Explaining the unique nature of individual gait patterns with deep learning

Abstract

Machine learning (ML) techniques such as (deep) artificial neural networks (DNN) are solving very successfully a plethora of tasks and provide new predictive models for complex physical, chemical, biological and social systems. However, in most cases this comes with the disadvantage of acting as a black box, rarely providing information about what made them arrive at a particular prediction. This black box aspect of ML techniques can be problematic especially in medical diagnoses, so far hampering a clinical acceptance. The present paper studies the uniqueness of individual gait patterns in clinical biomechanics using DNNs. By attributing portions of the model predictions back to the input variables (ground reaction forces and full-body joint angles), the Layer-Wise Relevance Propagation (LRP) technique reliably demonstrates which variables at what time windows of the gait cycle are most relevant for the characterisation of gait patterns from a certain individual. By measuring the time-resolved contribution of each input variable to the prediction of ML techniques such as DNNs, our method describes the first general framework that enables to understand and interpret non-linear ML methods in (biomechanical) gait analysis and thereby supplies a powerful tool for analysis, diagnosis and treatment of human gait.

Figure 1

Overview of data acquisition and data analysis, showing the example of subject 6. (I) The biomechanical gait analysis compromised the recording of 20 times walking barefoot a distance of 10 m at a self-selected walking speed. Two force plates and ten infrared cameras recorded the three-dimensional full-body joint angles and ground reaction forces during a double step. (II) Lower-body joint angles in the sagittal plane (flexion-extension) (LBJAX) and ground reaction forces (GRF) compromising the fore-aft shear force (fore-aft), medial-lateral shear force (med-lat) and vertical force (vert) have been used as time-normalised and concatenated input vectors x for the prediction of subjects y using deep artificial neural networks (DNN).
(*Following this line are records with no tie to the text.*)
(* ===== verification/SearchDeliverySlices.v ===== *)
(** * Receipts fit a request, and slices end

    The byte limit of a receipt in every reachable world, and a bound on the
    durable actions of one slice of the worker. *)

From stdpp Require Import base gmap strings list numbers sets.
From S2P Require Import Prelude Keyset SearchDelivery.

Open Scope Z_scope.

Section Slices.
Context {D : Type} (document_bytes : D → Z) (entity_bytes : string → Z).
Implicit Types (w : World D) (r : Receipt D).

Abbreviation work := (work document_bytes entity_bytes).
Abbreviation step := (step document_bytes entity_bytes).
Abbreviation reachable := (reachable document_bytes entity_bytes).

(** ** The size of a payload *)

(** The JSON of a list: brackets, the items, a comma between two. *)
Fixpoint joined_bytes (some : bool) (items : list (string * option D)) : Z :=
  match items with
  | [] => 0
  | (e, c) :: items =>
      match c with Some d => document_bytes d | None => entity_bytes e end + (if some then 1 else 0) +
      joined_bytes true items
  end.
Definition payload_bytes (items : list (string * option D)) : Z := 2 + joined_bytes false items.

(** Something to send, of one kind, within the limit. *)
Definition fits (a : action) (items : list (string * option D)) : Prop :=
  items ≠ [] ∧ payload_bytes items <= MAX_BYTES ∧ Forall (λ e, is_Some e.2 ↔ a = upsert) items.

Abbreviation payload_of chosen := ((λ c : key * Row * option D, (c.1.1.2, c.2)) <$> chosen).

Lemma select_items_size dom a u size some rows chosen :
  size <= MAX_BYTES → select_items document_bytes entity_bytes dom a u size some rows = Some chosen →
  size + joined_bytes some (payload_of chosen) <= MAX_BYTES.
Proof.
  revert size some chosen. induction rows as [|kr rows IH]; cbn; intros size some chosen Hs.
  { intros [= <-]. cbn. lia. }
  case_test; [by apply IH|]. clear Heqb. set (z := _ + (if some then 1 else 0)).
  destruct (_ <? _). { destruct some; intros [= <-]; cbn; lia. }
  destruct (MAX_BYTES <? _) eqn:E; [intros [= <-]; cbn; lia|]. apply Z.ltb_ge in E.
  intros (l & Hl%IH & ->)%fmap_Some; [|done]. cbn. unfold z, item_bytes in *. lia.
Qed.

Lemma select_items_kind dom a u size some rows chosen :
  select_items document_bytes entity_bytes dom a u size some rows = Some chosen →
  Forall (λ e, is_Some e.2 ↔ u = true) (payload_of chosen).
Proof.
  revert size some chosen. induction rows as [|kr rows IH]; cbn; intros size some chosen.
  { intros [= <-]. constructor. }
  destruct (negb _) eqn:E; [by apply IH|]. apply negb_false_iff, eqb_prop in E.
  destruct (_ <? _). { destruct some; intros [= <-]; constructor. }
  destruct (MAX_BYTES <? _); [intros [= <-]; constructor|].
  intros (l & Hl%IH & ->)%fmap_Some. cbn. constructor; [|done]. cbn. rewrite <-E. by rewrite bool_decide_eq_true.
Qed.

(** The first row decides the kind, so it is chosen or the preparation fails. *)
Lemma select_items_first dom a kr rows chosen :
  select_items document_bytes entity_bytes dom a (bool_decide (is_Some (hydrated dom a kr))) 2 false (kr :: rows) =
    Some chosen → chosen ≠ [].
Proof.
  cbn. rewrite eqb_reflx. cbn. case_test; [done|]. apply Z.ltb_ge in Heqb.
  destruct (MAX_BYTES <? _) eqn:E; [apply Z.ltb_lt in E; lia|]. intros (l & _ & ->)%fmap_Some. done.
Qed.

Lemma selection_fits dom a kr rows chosen :
  let u := bool_decide (is_Some (hydrated dom a kr)) in
  select_items document_bytes entity_bytes dom a u 2 false (kr :: rows) = Some chosen →
  fits (if u then upsert else delete) (payload_of chosen).
Proof.
  intros u E. split_and!.
  - apply select_items_first in E. by destruct chosen.
  - by apply select_items_size in E.
  - eapply Forall_impl; [by eapply select_items_kind|]. intros [e c] ->. by destruct u.
Qed.

(** ** Every receipt fits *)

Definition sized w : Prop :=
  match active w with Some r => fits (rc_action r) (rc_payload r) | None => True end ∧
  match worker w with
  | hydrating _ _ rows => rows ≠ []
  | inserting _ a chosen => fits a (payload_of chosen)
  | _ => True
  end.

Lemma sized_idle p w : sized w → match p with hydrating _ _ _ | inserting _ _ _ => False | _ => True end →
  sized (set_worker p w).
Proof. intros [? _] Hp. split; [done|]. by destruct p. Qed.

Lemma sized_save id token f p w : sized w → (∀ r, rc_action (f r) = rc_action r ∧ rc_payload (f r) = rc_payload r) →
  match p with hydrating _ _ _ | inserting _ _ _ => False | _ => True end →
  sized (save_then id token f p w).
Proof.
  intros Hw Hf Hp. unfold save_then, _save. destruct (active w) as [r|] eqn:Ea; [|by apply sized_idle].
  case_test; [|by apply sized_idle]. destruct Hw as [Hr _]. rewrite Ea in Hr. split; cbn; [|by destruct p].
  by destruct (Hf r) as [-> ->].
Qed.

Lemma sized_finalize id token error w : sized w → sized (_finalize id token error w).
Proof.
  intros Hw. unfold _finalize. destruct (active w); [|by apply sized_idle]. case_test; [done|by apply sized_idle].
Qed.

Lemma sized_mark o r token w : sized w → sized (mark_flight o r token w).
Proof.
  intros Hw. unfold mark_flight. case_test; [by apply sized_save|].
  destruct (create_marker _ _); [|by apply sized_idle]. by destruct Hw.
Qed.

Lemma sized_advance o r token w : sized w → sized (advance_prepared o r token w).
Proof.
  intros Hw. unfold advance_prepared. case_test; [by apply sized_save|]. case_test; [by apply sized_save|].
  destruct (rc_phase r); [|by apply sized_mark].
  destruct (o_settings o) as [[|]|]; [|by apply sized_mark|by apply sized_idle].
  unfold _save. destruct (active w) as [x|] eqn:Ea; [|by apply sized_idle]. case_test; [|by apply sized_idle].
  apply sized_mark. destruct Hw as [Hr Hp]. rewrite Ea in Hr. by split.
Qed.

Lemma sized_work o w : sized w → sized (work o w).
Proof.
  intros Hw. pose proof Hw as [Hr Hp]. unfold SearchDelivery.work. destruct (worker w) eqn:Ew; try (by apply sized_idle).
  - unfold _claim. destruct (active w) as [r|] eqn:Ea; [case_test|]; (by apply sized_idle) || (by split; cbn).
  - destruct (rc_state r); try (by apply sized_idle).
    + destruct (marker w); [case_test|]; (by apply sized_idle) || (by split).
    + destruct (marker w) as [[? [?|]]|]; [case_test|..]; by apply sized_save.
    + destruct (marker w) as [[? [?|]]|]; [case_test|..]; by apply sized_save.
  - destruct (marker w); [case_test|]; (by apply sized_idle) || (by split).
  - case_test; [|by apply sized_idle]. unfold prepare_read. destruct (active w) eqn:Ea; [by apply sized_idle|].
    destruct (order_by _ _) as [|[[i e] head] rest]; [by apply sized_idle|].
    split; [cbn; by rewrite Ea|]. cbn. rewrite !bool_decide_true by done. cbn.
    assert (∃ n, Z.to_nat (Z.max 1 (Z.min 500 (o_limit o))) = S n) as [n ->]; [|done].
    exists (pred (Z.to_nat (Z.max 1 (Z.min 500 (o_limit o))))). lia.
  - unfold prepare_hydrate. destruct rows as [|kr rows]; [done|].
    destruct (if o_hydration_ok o then _ else _) as [chosen|] eqn:E; [|by apply sized_idle].
    destruct (o_hydration_ok o); [|done]. split; [done|]. cbn. by apply selection_fits in E.
  - case_test; [by apply sized_advance|by apply sized_save].
  - destruct (record_task _ _ _); [by split|by apply sized_idle].
  - by apply sized_save.
  - case_test; [by apply sized_save|by split].
  - destruct (o_response o) as [[|]|], (rq_status <$> requests w !! uid) as [[]|];
      (by apply sized_save) || (by apply sized_idle) || by apply sized_finalize.
  - destruct (record_task _ _ _); [by split|by apply sized_idle].
  - by apply sized_save.
  - unfold poll. case_test; [by apply sized_save|].
    destruct (_ ≫= _) as [[]|]; try (by apply sized_save); [|by apply sized_finalize].
    destruct (rc_phase r); [by apply sized_save|by apply sized_finalize].
Qed.

Lemma mutates_delivery a (content : key → option D) ks w :
  let w' := foldl (λ w k, mutate k a (content k) w) w ks in active w' = active w ∧ worker w' = worker w.
Proof. revert w. induction ks as [|k ks IH]; intros w; [done|]. apply (IH (mutate k a (content k) w)). Qed.

Lemma request_delivery us ds content w :
  let w' := request_search_projection us ds content w in active w' = active w ∧ worker w' = worker w.
Proof.
  cbn. unfold request_search_projection.
  destruct (mutates_delivery delete (λ _, None) (fromkeys ds)
    (foldl (λ w k, mutate k upsert (content k) w) w (fromkeys us))) as [-> ->]. apply mutates_delivery.
Qed.

Lemma sized_step w w' : sized w → step w w' → sized w'.
Proof.
  intros Hw. destruct 1; try (by destruct Hw); try (by apply sized_work).
  - unfold sized. by destruct (request_delivery upserts deletes content w) as [-> ->].
  - destruct Hw as [Hr Hp]. split; [|done]. cbn. by rewrite H in Hr.
  - destruct Hw as [Hr Hp]. destruct H as (_ & Ea & _). split; [|done]. cbn. by rewrite Ea in Hr.
Qed.

Lemma reachable_sized w : reachable w → sized w.
Proof. induction 1; [done|by eapply sized_step]. Qed.

(** Every receipt carries at least one document, all of the receipt's kind,
    and its request body is at most 4 MiB, for any sizes of documents. *)
Theorem receipts_fit w r : reachable w → active w = Some r → fits (rc_action r) (rc_payload r).
Proof.
  intros Hw Ea. destruct (reachable_sized w Hw) as [Hr _]. by rewrite Ea in Hr.
Qed.

(** ** Slices end *)

(** The durable actions a slice may still take. *)
Definition actions_left (p : position D) : nat :=
  match p with
  | idle => 0 | clearing _ | known _ _ _ => 1 | accepted _ _ _ | polling _ _ => 2 | waiting _ _ _ => 3
  | sending _ _ => 4 | recorded _ _ => 5 | marked _ _ => 6 | advancing _ _ => 7
  | inserting _ _ _ | claimed _ _ => 8 | hydrating _ _ _ => 9 | admitted_empty => 10 | unclaimed => 11
  | started => 12
  end.

Lemma save_worker id token f p w : worker (save_then id token f p w) = p ∨ worker (save_then id token f p w) = idle.
Proof. unfold save_then. destruct (_save _ _ _ _); [by left|by right]. Qed.

Lemma save_left id token f p w n : (actions_left p < n)%nat → (actions_left (worker (save_then id token f p w)) < n)%nat.
Proof. destruct (save_worker id token f p w) as [-> | ->]; cbn; lia. Qed.

Lemma finalize_left id token error w n : (1 < n)%nat → (actions_left (worker (_finalize id token error w)) < n)%nat.
Proof. intros Hn. unfold _finalize. destruct (active w); [case_test|]; cbn; lia. Qed.

Lemma mark_left o r token w : (actions_left (worker (mark_flight o r token w)) < 7)%nat.
Proof.
  unfold mark_flight. case_test; [apply save_left; cbn; lia|]. destruct (create_marker _ _); cbn; lia.
Qed.

(** Every durable action leaves fewer, until the slice is over. *)
Lemma work_left o w : worker w ≠ idle → (actions_left (worker (work o w)) < actions_left (worker w))%nat.
Proof.
  intros Hw. unfold SearchDelivery.work. destruct (worker w) eqn:Ew; try done; cbn [actions_left].
  - unfold _claim. destruct (active w); [case_test|]; cbn; lia.
  - destruct (rc_state r); try (cbn; lia).
    + destruct (marker w); [case_test|]; cbn; lia.
    + destruct (marker w) as [[? [?|]]|]; [case_test|..]; apply save_left; cbn; lia.
    + destruct (marker w) as [[? [?|]]|]; [case_test|..]; apply save_left; cbn; lia.
  - destruct (marker w); [case_test|]; cbn; lia.
  - case_test; [|cbn; lia]. unfold prepare_read. destruct (active w); [cbn; lia|].
    destruct (order_by _ _) as [|[[? ?] ?] ?]; cbn; lia.
  - unfold prepare_hydrate. destruct (if o_hydration_ok o then _ else _); cbn; lia.
  - cbn. lia.
  - case_test; [|apply save_left; cbn; lia]. unfold advance_prepared.
    case_test; [apply save_left; cbn; lia|]. case_test; [apply save_left; cbn; lia|].
    destruct (rc_phase r); [destruct (o_settings o) as [[|]|]|]; try apply mark_left; [|cbn; lia].
    destruct (_save _ _ _ _); [apply mark_left|cbn; lia].
  - destruct (record_task _ _ _); cbn; lia.
  - apply save_left; cbn; lia.
  - case_test; [apply save_left|]; cbn; lia.
  - destruct (o_response o) as [[|]|], (rq_status <$> requests w !! uid) as [[]|];
      try (apply save_left; cbn; lia); try (cbn; lia); apply finalize_left; lia.
  - destruct (record_task _ _ _); cbn; lia.
  - apply save_left; cbn; lia.
  - unfold poll. case_test; [apply save_left; cbn; lia|].
    destruct (_ ≫= _) as [[]|]; try (apply save_left; cbn; lia); [|apply finalize_left; lia].
    destruct (rc_phase r); [apply save_left; cbn; lia|apply finalize_left; lia].
  - cbn. lia.
Qed.

(** A slice: durable actions, each under its own circumstances and after what
    the surroundings did in between, until the worker is idle. *)
Fixpoint slice (circumstances : list (oracle * (World D → World D))) w : World D :=
  match circumstances with
  | [] => w
  | (o, between) :: rest =>
      match worker w with idle => w | _ => slice rest (work o (between w)) end
  end.

(** A slice of the delivery worker ends: whatever the engine, the clock, the
    admission and concurrent transactions do, it is over after at most the
    twelve durable actions counted by [actions_left]. *)
Theorem slice_ends circumstances w :
  Forall (λ c, ∀ w, worker (c.2 w) = worker w) circumstances →
  (actions_left (worker w) <= length circumstances)%nat → worker (slice circumstances w) = idle.
Proof.
  revert w. induction circumstances as [|[o between] rest IH]; intros w HF Hn.
  - cbn in *. by destruct (worker w); cbn in Hn; try lia.
  - apply Forall_cons in HF as [Hb HF]. pose proof (work_left o (between w)) as Hl. rewrite Hb in Hl.
    assert (worker w ≠ idle → worker (slice rest (work o (between w))) = idle) as Hs.
    { intros Hi. specialize (Hl Hi). cbn in Hn. apply IH; [done|lia]. }
    cbn [slice]. destruct (worker w) eqn:Ew; [done|by apply Hs..].
Qed.
End Slices.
Shaded areas for the LBJAX highlight the time where the respective (left or right) foot is in contact with the ground. (III) Decomposition of input relevance values using the Layer-Wise Relevance Propagation (LRP). Colour Spectrum for the visualisation of input relevance values of the model predictions. Throughout this manuscript, we use LRP to exclusively analyse the prediction for the true class of a sample. Thereby, black line segments are irrelevant to the model’s prediction. Red and hot colours identify input segments causing a prediction corresponding to the subject label, while blue and cold hues are features contradicting the subject label. For subject 6, the predicting model (CNN-A) achieves true positive rates (TP) of 100% for LBJAX and 95.23% for GRF.

Figure 2

Left: Mean Ground Reaction Force as a line plot, colour coded via input relevance values for the actual class for subject 21, 28, 39, 42, 55 and 57 using convolutional neural network CNN-A. The highest input relevance values per body side are highlighted by a red circle. Right: Mean Lower-Body Joint Angles in the sagittal plane (flexion-extension) as line plot, colour coded via input relevance values for the actual class for subject 6, 23, 32, 37, 47 and 55 using convolutional neural network CNN-A. The highest input relevance values per body side are highlighted by a red circle. Shaded areas for the LBJAX highlight the time where the respective (left or right) foot is in contact with the ground.

Figure 3

Progression of the mean prediction accuracy of the subject-classification of ground reaction forces for stepwise random perturbation using gaussian noise with σ = 1.

Figure 4

Left: Mean Ground Reaction Force as line plot, colour coded via input relevance for the actual class of different models using artificial neural networks and the linear SVM model from subject 57. The highest input relevance values per body side are highlighted by a red circle. Right: Input relevance as colour coded line plots for the predicted class of different models using artificial neural networks and linear models of ground reaction force of the 20 gait trials from subject 28.

Figure 5

Full body marker set in (A) anterior (B) right lateral (C) posterior view. The markers were placed at os frontale glabella, 7th cervical vertebrae, sternum jugular notch, sacrum (mid-point between left and right posterior superior iliac spine) and bilaterally at greater wing of sphenoid bone, acromion, scapula inferior angle, humerus lateral epicondyle, humerus medial epicondyle, forearm, radius styloid process, ulna styloid process, head of 3rd metacarpal, iliac crest tubercle, femur greater trochanter, femur lateral epicondyle, femur medial epicondyle, fibula apex of lateral malleolus, tibia apex of medial malleolus, posterior surface of calcaneus, head of 1st metatarsus, head of 5th metatarsus and clusters with four markers each at the thigh and shank and clusters of three markers each at the humerus.